“Senza conservanti” la rubrica di Vinicio Albanesi. N.1 – IL TUMORE

 

Ho letto l’intervista che Michela Murgia ha pubblicato sul Corriere della Sera. Ha voluto rendere pubblica la sua malattia e ha raccontato come la sta affrontando, determinando una fitta serie di reazioni.

Sempre più spesso le malattie temute – importanti come dicono i medici – sono rese pubbliche da personaggi celebri. È un modo di non vergognarsi di eventi che in genere si tengono nascosti per paura, per vergogna. Il tumore è una di queste malattie: per la verità gli oncologi sostengono che è una malattia come le altre, dalla quale si può guarire e morire. La ricerca scientifica è intensa: l’immunoterapia è uno degli interventi sempre più utilizzati, perché efficaci.

La scrittrice ha identificato la malattia con sé stessa, non ritenendola estranea alla sua vita.

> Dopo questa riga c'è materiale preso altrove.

(** * pydicom.values: conversion of raw DICOM element payloads

    A shallow embedding of [pydicom/values.py] and the properties of its
    converters and of the [convert_value] retry engine.

    Conventions of the embedding.
    - The interpreter is Python 3 ([in_py2] is false): payloads are [bytes],
      decoded text is [str], a sequence of code points.
    - An exception is a value of [exn]; a computation yields the log records
      it emitted together with its [outcome].  Only subclasses of
      [Exception] are modelled, so [except Exception] catches every [exn].
    - [struct.unpack], [struct.calcsize], [re.match] and [re.sub] are
      standard-library functions; they are embedded from their documented
      behaviour on the formats and patterns this module passes to them.
      A [float] is the IEEE-754 datum it holds.
    - Functions of pydicom that live in other modules ([MultiString], the
      [DA]/[DT]/[TM]/[PersonName] constructors, [read_sequence]), the codecs
      behind [bytes.decode] and [numpy.fromstring] are fields of an
      environment record and are left arbitrary. *)

From Stdlib Require Import ZArith NArith List Bool Lia.
From Stdlib.Strings Require Import String Ascii Byte.
From Stdlib Require SpecFloat.
Import ListNotations.
Local Open Scope string_scope.
Local Open Scope list_scope.
Local Open Scope nat_scope.
#[local] Abbreviation length := List.length.

(* ------------------------------------------------------------------ *)
(** ** Python data *)

Definition bytes := list byte.

(** A Python 3 [str]: its code points. *)
Definition pystr := list N.

Definition str_of (s : string) : pystr :=
  map N_of_ascii (list_ascii_of_string s).

(** The tag-pair value.
    Modelled from the spec: [pydicom.tag.TupleTag] and [pydicom.tag.Tag] are
    not in this module; a tag is the logical pair of its two 16-bit codes,
    [TupleTag] builds it from the unpacked pair and [Tag] applied to a tag
    returns it. *)
Record BaseTag := mkTag { group : Z; element : Z }.

Definition TupleTag (p : Z * Z) : BaseTag := mkTag (fst p) (snd p).
Definition Tag (t : BaseTag) : BaseTag := t.

(** A Python [float]: the IEEE-754 datum it holds, a signed zero, a
    signed infinity, a NaN, or [mantissa * 2 ^ exponent] with an odd
    mantissa.  The payload of a NaN is not part of the datum. *)
Definition pyfloat := SpecFloat.spec_float.

(** What [struct.unpack] produces for one format character. *)
Inductive number :=
| PyInt (z : Z)
| PyFloat (f : pyfloat).

Inductive exn :=
| NotImplementedError (message : pystr)
| ValueError (message : pystr)
| UnicodeDecodeError          (* a subclass of ValueError *)
| LookupError
| IndexError
| TypeError
| struct_error
| OtherError (name : string).  (* any further class outside ValueError *)

(** [except ValueError] *)
Definition isinstance_ValueError (e : exn) : bool :=
  match e with
  | ValueError _ | UnicodeDecodeError => true
  | _ => false
  end.

(** [except TypeError] *)
Definition isinstance_TypeError (e : exn) : bool :=
  match e with
  | TypeError => true
  | _ => false
  end.

(** Records written to [pydicom.config.logger]. *)
Inductive log_record :=
| warn_AT_length (length : nat)
| warning_number_size
| warn_DT_length (length : nat)
| warn_TM_length (length : nat)
| debug_unable_to_translate (tag : BaseTag) (VR : string)
| debug_converted (tag : BaseTag) (vr : string)
| debug_could_not_convert (tag : BaseTag).

(** [Diverge] is the result of a call whose recursion was cut off; no
    handler catches it. *)
Inductive outcome (A : Type) :=
| Return (a : A)
| Raise (e : exn)
| Diverge.
Arguments Return {A} a.
Arguments Raise {A} e.
Arguments Diverge {A}.

Definition M (A : Type) : Type := (list log_record * outcome A)%type.

Definition ret {A} (a : A) : M A := ([], Return a).
Definition raise {A} (e : exn) : M A := ([], Raise e).
Definition log (r : log_record) : M unit := ([r], Return tt).

Definition bind {A B} (m : M A) (f : A -> M B) : M B :=
  match m with
  | (l, Return a) => let (l', o) := f a in (l ++ l', o)
  | (l, Raise e) => (l, Raise e)
  | (l, Diverge) => (l, Diverge)
  end.

Notation "x <- m ;; k" := (bind m (fun x => k))
  (at level 61, m at next level, right associativity).
Notation "m ;;; k" := (bind m (fun _ => k))
  (at level 61, right associativity).

(** [try: m  except <catches> as e: handler e] *)
Definition try_except {A} (m : M A) (catches : exn -> bool)
           (handler : exn -> M A) : M A :=
  match m with
  | (l, Raise e) =>
      if catches e then let (l', o) := handler e in (l ++ l', o)
      else (l, Raise e)
  | _ => m
  end.

(** A list comprehension [[f x for x in xs]]: elements are built left to
    right and the first exception ends the construction. *)
Fixpoint mapM {A B} (f : A -> M B) (xs : list A) : M (list B) :=
  match xs with
  | [] => ret []
  | x :: r => y <- f x ;; ys <- mapM f r ;; ret (y :: ys)
  end.

Definition value_of {A} (m : M A) : outcome A := snd m.
Definition log_of {A} (m : M A) : list log_record := fst m.

(* ------------------------------------------------------------------ *)
(** ** [struct] *)

Inductive struct_code := code_H | code_h | code_L | code_l | code_f | code_d.

(** [calcsize("=" + struct_format)] *)
Definition calcsize (c : struct_code) : nat :=
  match c with
  | code_H | code_h => 2
  | code_L | code_l | code_f => 4
  | code_d => 8
  end.

Definition byte_val (b : byte) : Z := Z.of_N (Byte.to_N b).

(** Least significant byte first. *)
Fixpoint le_uint (bs : bytes) : Z :=
  match bs with
  | [] => 0%Z
  | b :: r => (byte_val b + 256 * le_uint r)%Z
  end.

Definition uint_of (is_little_endian : bool) (bs : bytes) : Z :=
  if is_little_endian then le_uint bs else le_uint (rev bs).

Definition to_signed (bits : Z) (u : Z) : Z :=
  if (u <? 2 ^ (bits - 1))%Z then u else (u - 2 ^ bits)%Z.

È il modo classico e antico con il quale le malattie sono vissute; non sempre, per la verità. Ognuno, con l’ipotesi di morte annunciata, reagisce personalmente. Ricordo una dottoressa, malata di cancro ai polmoni, che, fino alla morte, ha negato che ne fosse stata colpita; era convinta fosse una polmonite.

Altri reagiscono con la scelta della solitudine; si chiudono in sé stessi e non vogliono vedere e sentire nessuno. Un signore mi confessò che il dolore più grande, per il tumore al pancreas, fosse determinato dagli sguardi e dai commenti di chi, incontrandolo, gli chiedevano come stesse. Quegli sguardi erano pieni di giudizi falsi e di frasi fatte; dettate con lo scopo di consolare, ma in realtà frutto di compassione malevola.

Dell’intervista mi ha colpito anche il modo di convivere con la malattia in una specie di “famiglia allargata”: il segno evidente è di non voler rimanere sola. Sembra particolare l’intenzione di sposarsi, perché qualcuno, dopo di lei, deve decidere: un po’ marito che va, marito che viene, parlando male delle famiglie tradizionali, come se la seconda scelta fosse garanzia di autenticità e sincerità. Ma lei, con le sue risorse intellettuali e critiche, può permettersi molto.

Il pensiero si allarga agli hospice, i Centri nei quali si va a morire. Strutture molto dignitose, ma pure sempre anticamere della morte. Può accedervi un familiare alla volta, senza orari. C’è chi, ancora cosciente, rifiuta il ricovero, chiedendo di morire in famiglia. La vita si può condividere, la morte non si condivide, perché si è soli. Se gli anni vissuti sono stati pieni di soddisfazioni e di felicità, la morte può essere vissuta come termine doloroso, ma naturale: terribile se si è in debito con qualcuno o qualcosa; diventa ingiusta e crudele.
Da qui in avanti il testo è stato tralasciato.